Administration of a CO-releasing molecule induces late preconditioning against myocardial infarction

Mounting evidence suggests that carbon monoxide (CO) exerts powerful cytoprotective actions. CO-releasing molecules (CORMs) offer an effective means of delivering CO to tissues in vivo. The goal of the present study was to determine whether a water-soluble CORM, tricarbonylchloro(glycinato) ruthenium(II) (CORM-3), induces delayed protection against myocardial infarction 24:h later and to explore the duration of this protection. Mice received a 60-min i.v. infusion of CORM-3 or inactive CORM-3 (which does not release CO) and then, 24, 72, or 120:h later, underwent a 30-min coronary occlusion followed by 24:h of reperfusion.
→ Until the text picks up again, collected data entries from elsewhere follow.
Lemma flag_tokenOK f : flagShape f -> noBrackets f -> tokenOK (Atom f).
Proof.
  intros (atom & Hne & Ha & Hf) [Hb _].
  assert (Hat : forall c, In c atom -> plainByte c = true /\ c <> dquote).
  { intros c Hi. rewrite List.Forall_forall in Ha. apply atomChar_plain; [by apply Ha|]. intros ->. apply Hb.
    destruct Hf as [->| ->]; [done|by right]. }
  destruct Hf as [->| ->]; (apply plain_atomOK; [done| |]).
  - intros v' ->. destruct (Hat dquote); [by left|done].
  - apply List.Forall_forall. intros c Hi. by apply Hat.
  - done.
  - constructor; [done|]. apply List.Forall_forall. intros c Hi. by apply Hat.
Qed.

Lemma map_print_atoms l : map printToken (map Atom l) = l.
Proof. rewrite map_map. cbn. apply map_id. Qed.

(** The STORE operations have no bracket. *)
Lemma store_no_bracket p op : Forall (fun c => isAtomChar c = true) op ->
  to_upper op = tcStore p ++ (if tcSilent p then $".SILENT" else []) ->
  (tcStore p = $"FLAGS" \/ tcStore p = $"+FLAGS" \/ tcStore p = $"-FLAGS") -> ~ In "["%byte op.
Proof.
  intros Hop Hu Hst Hi. rewrite to_upper_ascii in Hu. 2:{ eapply Forall_impl; [done|]. intros c. apply atomChar_ascii. }
  assert (H : In "["%byte (map ascii_upper op)) by (apply in_map_iff; by exists "["%byte).
  rewrite Hu in H. destruct Hst as [E|[E|E]], (tcSilent p); rewrite E in H; cbn in H; intuition discriminate.
Qed.

Lemma operand_tokens p t : operandText p t -> plainOperands p -> tcSet p <> [] -> Forall (fun c => isSequenceSetChar c = true) (tcSet p) ->
  exists tokens, operandTokens p tokens /\ t = printTokens tokens /\ Forall tokenOK tokens.
Proof.
  intros Ht [Hd Hf] Hne Hset.
  assert (Hs : tokenOK (Atom (tcSet p))) by (eapply class_tokenOK; [done|done|intros c _; apply setChar_plain]).
  destruct Ht as [Hv|op par Hv Hop Hu Hsh Hpar Hopne Hst|Hv Hdest Hdne|Hv].
  - exists [Atom (tcSet p)]. split_and!; [by constructor|done|by constructor].
  - assert (Hfl : Forall tokenOK (map Atom (tcFlags p))).
    { apply List.Forall_map, List.Forall_forall. intros f Hi. rewrite List.Forall_forall in Hsh. rewrite Forall_forall in Hf.
      apply flag_tokenOK; [by apply Hsh|by apply Hf, list_elem_of_In]. }
    assert (Ho : tokenOK (Atom op)).
    { eapply class_tokenOK; [done|exact Hop|]. intros c Hi Hc. apply atomChar_plain; [done|]. intros ->. by eapply store_no_bracket. }
    destruct par.
    + exists [Atom (tcSet p); Atom op; Parens (map Atom (tcFlags p))]. split_and!; [by econstructor; eauto| |].
      * unfold printTokens. cbn [map printToken join_byte flagsText]. by rewrite map_print_atoms.
      * repeat (constructor; [done|]). constructor; [by constructor|constructor].
    + exists (Atom (tcSet p) :: Atom op :: map Atom (tcFlags p)). split_and!; [by econstructor; eauto| |].
      * unfold printTokens. cbn [map printToken flagsText]. rewrite map_print_atoms. specialize (Hpar eq_refl).
        destruct (tcFlags p) as [|f fs]; [done|]. done.
      * by repeat (constructor; [done|]).
  - exists [Atom (tcSet p); Atom (tcDestination p)]. split_and!; [by constructor; auto|done|]. apply Forall_cons. split; [done|]. apply Forall_cons. split; [|done].
    eapply class_tokenOK; [done|exact Hdest|]. intros c Hi Hc. destruct Hd. apply astring_plain; [done|by intros ->|by intros ->].
  - exists [Atom (tcSet p); Quoted (tcDestination p)]. split_and!; [by constructor; auto|done|]. apply Forall_cons. split; [done|]. repeat constructor.
Qed.

Lemma transcript_tokens c p sub : ParseTranscriptCommand c = inr p -> tcVerb p = $"UID " ++ sub -> structuredVerb (tcVerb p) ->
  plainOperands p ->
  exists name tokens, to_upper name = sub /\ operandTokens p tokens /\ tokenizeArguments (cmdRaw c) = inr (Atom name :: tokens).
Proof.
  intros Hp Hv Hs Hplain. destruct (structured_text c p sub Hp Hv Hs) as (name & subText & Hname & Hsub & Htag & Hn & Hat & Hne & Hraw & Ht & Hr & Hset).
  apply parseSequenceSet_nonempty in Hr. destruct (operand_tokens p _ Ht Hplain Hr Hset) as (tokens & Htok & Heq & Hok).
  exists subText, tokens. split_and!; [done|done|]. rewrite Hraw. unfold tokenizeArguments. rewrite argumentText_command by done.
  destruct tokens as [|t0 tokens]; [by inversion Htok|].
  assert (E : subText ++ " "%byte :: tcArguments p = printTokens (Atom subText :: t0 :: tokens)) by (by rewrite Heq).
  rewrite E. apply tokenize_print. apply Forall_cons. split; [|done].
  assert (Hsub' : sub = $"STORE" \/ sub = $"COPY" \/ sub = $"MOVE" \/ sub = $"EXPUNGE").
  { rewrite Hv in Hs. destruct Hs as [H|[H|[H|[H|[H|[H|H]]]]]]; try discriminate H; injection H as ->; auto. }
  eapply class_tokenOK; [done|exact Hat|]. intros c' Hi Hc. apply atomChar_plain; [done|]. intros ->.
  rewrite to_upper_ascii in Hsub. 2:{ eapply Forall_impl; [done|]. intros x. apply atomChar_ascii. }
  assert (H : In "["%byte (map ascii_upper subText)) by (apply in_map_iff; by exists "["%byte).
  rewrite Hsub in H. destruct Hsub' as [->|[->|[->| ->]]]; cbn in H; intuition discriminate.
Qed.

(** ** The sets *)

(** A range as the servers use it: 0, the [*], is the largest UID, and the
    smaller bound comes first. *)
Definition resolveRange (largest : Z) (r : SetRange) : uidRange :=
  let a := if rangeStart r =? 0 then largest else rangeStart r in
  let b := if rangeStop r =? 0 then largest else rangeStop r in
  if b <? a then (b, a) else (a, b).

Lemma sequenceNumber_uid s n largest : parseSequenceNumber s = Some n ->
  parseUIDSetNumber s largest = Some (if n =? 0 then largest else n).
Proof.
  unfold parseSequenceNumber, parseUIDSetNumber. destruct (beqs s ($"*")); [by intros [= <-]|].
  destruct s as [|c s]; [done|]. destruct ((49 <=? bZ c) && (bZ c <=? 57)) eqn:E; [|done]. bool_prop. intros Hp. rewrite Hp.
  assert (Hn : n =? 0 = false); [|by rewrite Hn]. apply Z.eqb_neq. unfold parse_uint in Hp. cbn [digits_value] in Hp.
  destruct (is_digit c); [|done]. destruct (digits_value _ s) as [v|] eqn:F; [|done]. apply digits_value_ge in F; [|lia].
  destruct (v <? 2 ^ 32); [|done]. injection Hp as <-. lia.
Qed.

Lemma parseSetElements_spans largest elements : forall ranges, parseSetElements elements = Some ranges ->
  parseUIDSpans largest elements = Some (map (resolveRange largest) ranges).
Proof.
  induction elements as [|e es IH]; intros ranges; cbn; [by intros [= <-]|].
  destruct (parseSetElement e) as [r|] eqn:E; [|done]. destruct (parseSetElements es) as [rs|]; [|done]. intros [= <-].
  rewrite (IH rs eq_refl). unfold parseSetElement in E. unfold parseUIDSpan. destruct (cut_byte _ e) as [[a b] f].
  destruct (parseSequenceNumber a) as [x|] eqn:Ex; [|done].
  destruct (parseSequenceNumber (if f then b else a)) as [y|] eqn:Ey; [|done]. injection E as <-.
  by rewrite (sequenceNumber_uid _ _ largest Ex), (sequenceNumber_uid _ _ largest Ey).
Qed.

Lemma sequenceSet_uids s ranges largest : parseSequenceSet s = inr ranges ->
  parseUIDSet (Atom s) largest = Some (map (resolveRange largest) ranges).
Proof.
  unfold parseSequenceSet, parseUIDSet. destruct s as [|c s]; [done|]. destruct (parseSetElements _) as [rs|] eqn:E; [|done].
  intros [= <-]. by apply parseSetElements_spans.
Qed.

(** ** The property *)


Definition sampleCommand : Command := mkCommand 3 1 ($"A7 uid store 4:2,* +flags.silent (\Seen)") ($"UID") true.
Definition sampleTranscript : TranscriptCommand :=
  mkTranscript 3 1 true ($"A7") ($"UID STORE") ($"4:2,* +flags.silent (\Seen)") ($"4:2,*") [mkSetRange 4 2; mkSetRange 0 0]
    ($"+FLAGS") true [$"\Seen"] [].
Pretreatment with CORM-3 24:h prior to coronary occlusion markedly reduced infarct size (24.8% ± 2.9% of the risk region vs. 43.8% ± 4.4% with inactive CORM-3). The infarct-sparing effect of CORM-3 was still evident 72:h after administration of the CO donor (20.4% ± 3.7% of the risk region vs. 41.9% ± 2.5% with inactive CORM-3) but was no longer apparent at 120:h. Both at 24 and 72:h, the protective effects of CORM-3 were equivalent to those afforded by the late phase of ischemic preconditioning (PC; 27.0% ± 2.9% and 30.3% ± 3.9% of the risk region, respectively). We conclude that the novel CO-releasing compound, CORM-3, induces delayed protection against myocardial infarction which is similar to that afforded by the late phase of ischemic PC, and that this salubrious effect is sustained for 72:h. To our knowledge, this is the first report that exposure to CO causes the heart to shift to a preconditioned phenotype. In addition, this study provides the first evidence that the cardioprotective actions of ischemic PC persist for 72:h in the mouse.